*** INPUT DATA ***

Lemma land_pow2_neqb x i : 0 <= i -> negb (Z.land x (Z.shiftl 1 i) =? 0) = Z.testbit x i.
Proof.
  intros Hi. rewrite Z.shiftl_1_l. destruct (Z.testbit x i) eqn:Hb.
  - apply negb_true_iff, Z.eqb_neq. intros H0. assert (Z.testbit (Z.land x (2 ^ i)) i = true) as Ht by (rewrite Z.land_spec, Hb, Z.pow2_bits_true; lia).
    by rewrite H0, Z.bits_0 in Ht.
  - apply negb_false_iff, Z.eqb_eq. apply Z.bits_inj'. intros j Hj. rewrite Z.bits_0, Z.land_spec. destruct (decide (j = i)) as [->|]; [by rewrite Hb|].
    rewrite Z.pow2_bits_false by lia. apply andb_false_r.
Qed.
Lemma dvg_mask_bits c i : 0 <= c < NBits -> 0 <= i < NBits -> Z.testbit (u64 (Z.shiftl (u64 (- Z.shiftl 1 (NBits - 1 - c))) 1)) i = (NBits - c <=? i).
Proof.
  intros Hc Hi. unfold u64, uwrap. rewrite Z.mod_pow2_bits_low, Z.shiftl_spec, Z.shiftl_1_l by lia. destruct (decide (i = 0)) as [->|].
  - rewrite Z.testbit_neg_r by lia. symmetry. apply Z.leb_gt. lia.
  - rewrite Z.mod_pow2_bits_low by lia. replace (- 2 ^ (NBits - 1 - c)) with (Z.lnot (Z.ones (NBits - 1 - c))) by (rewrite Z.ones_equiv; unfold Z.lnot; lia).
    rewrite Z.lnot_spec by lia. destruct (Z.leb_spec (NBits - c) i).
    + rewrite Z.ones_spec_high by lia. done.
    + rewrite Z.ones_spec_low by lia. done.
Qed.
Lemma dvg_before_spec (it : Item.t D) v : 0 <= cmp_bit it < NBits -> inchar (cmp_val it) -> inchar v -> dvg_before it v = (cb (cmp_val it) v <? cmp_bit it).
Proof.
  intros Hc Hv Hd. unfold dvg_before. set (mask := u64 _). assert (Z.land (Z.lxor (cmp_val it) v) mask = 0 <-> cmp_bit it <= cb (cmp_val it) v) as H.
  { rewrite cb_spec by (done || lia). split.
    - intros H0 i Hi. destruct (Z.le_gt_cases NBits i) as [Hh|Hh]; [by rewrite !testbit_high|]. assert (Z.testbit (Z.land (Z.lxor (cmp_val it) v) mask) i = false) as Hb by (by rewrite H0, Z.bits_0).
      rewrite Z.land_spec, Z.lxor_spec in Hb. unfold mask in Hb. rewrite dvg_mask_bits, (proj2 (Z.leb_le _ _)), andb_true_r in Hb by lia.
      by destruct (Z.testbit (cmp_val it) i), (Z.testbit v i).
    - intros H0. apply Z.bits_inj'. intros i Hi. rewrite Z.bits_0, Z.land_spec, Z.lxor_spec. destruct (Z.le_gt_cases NBits i) as [Hh|Hh].
      { by rewrite (testbit_high (cmp_val it)), (testbit_high v) by done. }
      unfold mask. rewrite dvg_mask_bits by lia. destruct (Z.leb_spec (NBits - cmp_bit it) i); [|apply andb_false_r]. by rewrite H0, xorb_nilpotent by lia. }
  destruct (Z.ltb_spec (cb (cmp_val it) v) (cmp_bit it)).
  - apply negb_true_iff, Z.eqb_neq. rewrite H. lia.
  - apply negb_false_iff, Z.eqb_eq. rewrite H. lia.
Qed.
Lemma dvg_at_spec (it : Item.t D) v : 0 <= cmp_bit it < NBits -> inchar (cmp_val it) -> inchar v -> cmp_bit it <= cb (cmp_val it) v -> fit it (negb (dvg_at it v)) v.
Proof.
  intros Hc Hv Hd Hle. unfold dvg_at. rewrite land_pow2_neqb by lia. rewrite Z.lxor_spec. unfold fit.
  destruct (Z.testbit (cmp_val it) (NBits - 1 - cmp_bit it)) eqn:H1, (Z.testbit v (NBits - 1 - cmp_bit it)) eqn:H2; simpl.
  1, 4: assert (cmp_bit it + 1 <= cb (cmp_val it) v); [|lia]; apply cb_spec; [done..|lia|]; intros i Hi;
    destruct (decide (i = NBits - 1 - cmp_bit it)) as [->|]; [congruence|]; apply (cb_agree _ _ (cmp_bit it)); (done || lia).
  all: destruct (Z.le_gt_cases (cb (cmp_val it) v) (cmp_bit it)) as [?|Hgt]; [lia|]; rewrite (cb_agree _ v (cmp_bit it + 1)) in H1 by (done || lia); congruence.
Qed.
Lemma fit_side it b b' v : fit it b v -> fit it b' v -> b = b'.
Proof. unfold fit. destruct b, b'; lia || done. Qed.
End bits.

*** End of INPUT DATA ***

The required answer is the run of lines above, starting at the line with "unfold mask. rewrite" and ending at the line with "1, 4: assert", reproduced exactly with both ends.

#### OUTPUT BELOW
      unfold mask. rewrite dvg_mask_bits by lia. destruct (Z.leb_spec (NBits - cmp_bit it) i); [|apply andb_false_r]. by rewrite H0, xorb_nilpotent by lia. }
  destruct (Z.ltb_spec (cb (cmp_val it) v) (cmp_bit it)).
  - apply negb_true_iff, Z.eqb_neq. rewrite H. lia.
  - apply negb_false_iff, Z.eqb_eq. rewrite H. lia.
Qed.
Lemma dvg_at_spec (it : Item.t D) v : 0 <= cmp_bit it < NBits -> inchar (cmp_val it) -> inchar v -> cmp_bit it <= cb (cmp_val it) v -> fit it (negb (dvg_at it v)) v.
Proof.
  intros Hc Hv Hd Hle. unfold dvg_at. rewrite land_pow2_neqb by lia. rewrite Z.lxor_spec. unfold fit.
  destruct (Z.testbit (cmp_val it) (NBits - 1 - cmp_bit it)) eqn:H1, (Z.testbit v (NBits - 1 - cmp_bit it)) eqn:H2; simpl.
  1, 4: assert (cmp_bit it + 1 <= cb (cmp_val it) v); [|lia]; apply cb_spec; [done..|lia|]; intros i Hi;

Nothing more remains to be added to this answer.